Immunotherapy has led to an expansion of the treatment of malignancies, but its effect in prostate cancer (PCa) patients is modest. Chemoimmunotherapy is a promising approach that has attracted substantial attention. Although the widely used clinical chemotherapeutic drug doxorubicin (DOX) elicits immunogenic cell death (ICD), its weak ICD effect and the abnormal vasculature of tumors severely limit its efficacy in chemoimmunotherapy.

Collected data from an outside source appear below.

(* ===== verification/ServerExamples.v ===== *)
(** * The server at work

    Concrete runs of the connection handling that show the hypotheses of the theorems can
    hold, and runs that do not end as intended. *)

From Stdlib Require Import ZArith Lia.
From Stdlib Require Import Init.Byte.
From stdpp Require Import base gmap strings numbers list.
From S2P Require Import Prelude Effects Server ServerSafe ServerInv ServerProps.
Local Open Scope Z_scope.

Module ServerRuns.

Definition no_graph : bytes -> option (list Addr) := fun _ => None.

Definition run_inputs (l : list sv_input) (s : server) : server := foldl (fun s i => (handle no_graph i s).2) s l.

Lemma run_reach identity allowed l :
  Forall input_ok l -> Forall allowed l -> sv_reach no_graph identity allowed (run_inputs l (newServer identity)).
Proof.
  induction l as [|i l IH] using rev_ind; intros Hok Hal; [constructor|]. apply Forall_app in Hok as [Hok Hi].
  apply Forall_app in Hal as [Hal Ha]. unfold run_inputs. rewrite foldl_app. cbn.
  fold (run_inputs l (newServer identity)).
  apply (sv_next _ _ _ (run_inputs l (newServer identity)) i (handle no_graph i (run_inputs l (newServer identity))).1);
    [by apply IH|by apply Forall_singleton|by apply Forall_singleton|by destruct (handle _ _ _)].
Qed.

Definition alice : bytes := [x02].
Definition bob : bytes := [x03].
Definition carol : bytes := [x04].
Definition home : Addr := TCPAddr [x7f; x00; x00; x01] 9735.
Definition conn (id : nat) (pub : bytes) : Conn := mkConn id pub home true false.

(** Somebody waits for [bob], who is dialled and then connected by the manager; [carol] is to be
    dialled; [alice] connected herself and has gone. *)
Definition inputs : list sv_input :=
  [INotifyWhenOnline bob; IConnectToPeer bob home true; IConnectToPeer carol home true; IAssign 0 1;
   IOutbound (Some 0%nat) (conn 1 bob); IInbound (conn 2 alice); IPeerQuits 1; ITerminated true 1].

Definition server1 : server := run_inputs inputs (newServer [x01]).

Lemma inputs_ok : Forall input_ok inputs /\ Forall good_input inputs /\ Forall (fun _ => True) inputs.
Proof. by repeat split; repeat constructor. Qed.

Definition any : sv_input -> Prop := fun _ => True.

Lemma server1_reach : sv_reach no_graph [x01] any server1.
Proof. apply run_reach; apply inputs_ok. Qed.

Lemma server1_good : sv_reach no_graph [x01] good_input server1.
Proof. apply run_reach; apply inputs_ok. Qed.

Lemma connections_safe_witness :
  peersByPub server1 !! bob = Some 0%nat /\ exists pr, sv_peers server1 !! 0%nat = Some pr /\ p_pub pr = bob.
Proof.
  split; [vm_compute; reflexivity|].
  destruct (proj1 (connections_safe no_graph [x01] any server1 server1_reach) bob 0%nat ltac:(vm_compute; reflexivity)) as (pr & Hl & Hp & _).
  exact (ex_intro _ pr (conj Hl Hp)).
Defined.

Lemma online_notified_witness : sv_listeners server1 !! 0%nat = Some (mkListener bob true) /\ true = true.
Proof.
  split; [vm_compute; reflexivity|].
  exact (proj1 (online_notified no_graph [x01] any server1 0%nat bob true server1_reach ltac:(vm_compute; reflexivity))
    ltac:(vm_compute; eexists; reflexivity)).
Defined.

Lemma persistent_pending_witness :
  exists r l q, persistentConnReqs server1 !! carol = Some (r :: l) /\ sv_reqs server1 !! r = Some q /\ cr_pub q = carol.
Proof.
  apply (persistent_pending no_graph [x01] server1 carol server1_good).
  - apply (bool_decide_unpack _). vm_compute. exact I.
  - vm_compute. reflexivity.
Defined.

Lemma backoff_bounds_witness : defaultBackoff <= 1000000000 <= backoff_top.
Proof.
  assert (persistentPeersBackoff server1 !! carol = Some 1000000000) as H by (vm_compute; reflexivity).
  exact (proj1 (proj1 (backoff_bounds no_graph [x01] any server1 server1_reach) carol 1000000000 H)).
Defined.

(** The connection to [bob] was dialled: one that he dials is refused. *)
Lemma other_direction_refused_witness :
  exists log, InboundPeerConnected no_graph (conn 3 bob) server1 = (Ok tt, set_sv_log (log ++ [SCloseConn 3]) server1).
Proof.
  set (pr := mkPeer 1 bob home true (Some 0%nat) true false).
  assert (peersByPub server1 !! cn_RemotePub (conn 3 bob) = Some 0%nat) as H1 by (vm_compute; reflexivity).
  assert (sv_peers server1 !! 0%nat = Some pr) as H2 by (vm_compute; reflexivity).
  pose proof (other_direction_refused no_graph [x01] any server1 (conn 3 bob) None 0%nat pr server1_reach H1 H2) as H.
  assert (p_inbound pr = true) as Ei by reflexivity. rewrite Ei in H. exact H.
Defined.

Lemma stop_ends_peers_witness : exists s', Stop server1 = (Ok tt, s') /\ sv_shutdown s' = true.
Proof.
  destruct (stop_ends_peers no_graph [x01] any server1 server1_reach) as (s' & E & Hs & _).
  exact (ex_intro _ s' (conj E Hs)).
Defined.

(** ** Runs that do not end as intended *)

(** Two nodes dial each other: connection 1 from [alice] to [bob] and connection 2 from
    [bob] to [alice].  Each has its own connection when the other one arrives, and closes
    the other one: both are closed. *)
Example simultaneous_both_dropped :
  let at_alice := run_inputs [IOutbound None (conn 1 bob); IInbound (conn 2 bob)] (newServer alice) in
  let at_bob := run_inputs [IOutbound None (conn 2 alice); IInbound (conn 1 alice)] (newServer bob) in
  sv_log at_alice = [SCloseConn 2] /\ sv_log at_bob = [SCloseConn 1].
Proof. split; vm_compute; reflexivity. Qed.

(** A connection whose peer cannot be started cancels the requests to a persistent peer;
    nothing tries to connect to it again. *)
Example persistent_peer_lost :
  let s := run_inputs [IConnectToPeer bob home true; IInbound (mkConn 1 bob home false false)] (newServer alice) in
  bool_decide (bob ∈ persistentPeers s) = true /\ peersByPub s !! bob = None /\ persistentConnReqs s !! bob = None /\ sv_retries s = [].
Proof. repeat split; vm_compute; reflexivity. Qed.

(** The backoff is not random: the margin is added in full and half of it taken away,
    which exceeds the maximum. *)
Example backoff_not_random :
  computeNextBackoff true defaultBackoff = 2100000000 /\ computeNextBackoff true maximumBackoff = maximumBackoff + maximumBackoff / 20
  /\ maximumBackoff < computeNextBackoff true maximumBackoff.
Proof. repeat split; vm_compute; reflexivity. Qed.

(** With two peers connected the graph is still requested. *)
Example graph_sync_with_two_peers :
  let s := run_inputs [IInbound (conn 1 bob); IInbound (conn 2 carol)] (newServer alice) in
  size (peersByPub s) = 2%nat /\ shouldRequestGraphSync s = true.
Proof. split; vm_compute; reflexivity. Qed.

(** A node with two ports on one host: its addresses double with every channel we have
    with it. *)
Lemma addresses_double pub ip p1 p2 n m :
  m !! pub = None ->
  exists m' addrs, add_policies (replicate (S n) (mkPolicy pub [TCPAddr ip p1; TCPAddr ip p2] (Ok tt))) m = Ok m'
    /\ m' !! pub = Some addrs /\ length addrs = (2 ^ S n)%nat.
Proof.
  intros Hm. assert (forall a, a ∈ [TCPAddr ip p1; TCPAddr ip p2] -> merge_addresses (Some [a]) [TCPAddr ip p1; TCPAddr ip p2] = [TCPAddr ip p1; TCPAddr ip p2]) as H1.
  { assert (IP_Equal ip ip = true) as Hip by (unfold IP_Equal; by rewrite !bool_decide_eq_true_2).
    intros a [->|[->|[]%elem_of_nil]%elem_of_cons]%elem_of_cons; cbn; by rewrite Hip. }
  assert (forall l, Forall (fun a => a ∈ [TCPAddr ip p1; TCPAddr ip p2]) l ->
    Forall (fun a => a ∈ [TCPAddr ip p1; TCPAddr ip p2]) (merge_addresses (Some l) [TCPAddr ip p1; TCPAddr ip p2])
    /\ length (merge_addresses (Some l) [TCPAddr ip p1; TCPAddr ip p2]) = (2 * length l)%nat) as H2.
  { induction 1 as [|a l Ha Hl [IH1 IH2]]; [by split|]. cbn [merge_addresses] in *. rewrite bind_cons.
    specialize (H1 a Ha). cbn [merge_addresses] in H1. rewrite bind_cons, (eq_refl : mbind _ [] = []), app_nil_r in H1. rewrite H1.
    split; [apply Forall_app; split; [by repeat constructor; set_solver|done]|]. rewrite length_app, IH2. cbn. lia. }
  assert (forall n l m, m !! pub = Some l -> Forall (fun a => a ∈ [TCPAddr ip p1; TCPAddr ip p2]) l ->
    exists m' addrs, add_policies (replicate n (mkPolicy pub [TCPAddr ip p1; TCPAddr ip p2] (Ok tt))) m = Ok m'
      /\ m' !! pub = Some addrs /\ length addrs = (2 ^ n * length l)%nat) as H3.
  { clear n m Hm. induction n as [|n IH]; intros l m Hm Hl; [exists m, l; cbn; split; [done|]; split; [done|lia]|].
    cbn [replicate add_policies pol_PubKey pol_pub pol_Addresses]. rewrite Hm. destruct (H2 l Hl) as [Hl2 Hlen].
    destruct (IH _ (<[pub := merge_addresses (Some l) [TCPAddr ip p1; TCPAddr ip p2]]> m) (lookup_insert_eq _ _ _) Hl2) as (m' & addrs & E & El & En).
    exists m', addrs. split; [done|]. split; [done|]. rewrite En, Hlen. cbn. lia. }
  cbn [replicate add_policies pol_PubKey pol_pub pol_Addresses]. rewrite Hm.
  destruct (H3 n [TCPAddr ip p1; TCPAddr ip p2] (<[pub := [TCPAddr ip p1; TCPAddr ip p2]]> m) (lookup_insert_eq _ _ _)) as (m' & addrs & E & El & En);
    [by repeat constructor; set_solver|].
  exists m', addrs. split; [exact E|]. split; [done|]. rewrite En. cbn. lia.
Qed.
End ServerRuns.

Ingenol-3-angelate (I3A), an emerging antitumor drug with dual chemotherapeutic and immune response-eliciting effects, is expected to exert synergistic effects when administered in combination with DOX. I3A induces the ICD of PCa cells by triggering mitophagy and apoptosis and promotes the normalization of tumor vessels, resulting in sufficient infiltration of immune cells into tumors. A synergistic effect of I3A and DOX was observed in vitro at a molar ratio of 1:4. To codeliver this ratio of I3A and DOX to tumor and ensure their uptake, we designed a dual-targeting delivery system, polylactide-poly(ethylene) glycol-2-(3-((S)-5-amino-1-carboxypentyl)-ureido) pentanedioate/triphenylphosphonium (PLA-PEG-ACUPA/TPP), which targets prostate-specific membrane antigen (PSMA) and mitochondria. Delivery of these nanomedicines led to inhibited tumor growth and a strong antitumor immune response. This study sheds light on the mitophagic and antiangiogenic mechanisms underlying I3A treatment of PCa and provides a strategy for combining vascular normalization and chemoimmunotherapy for PCa treatment.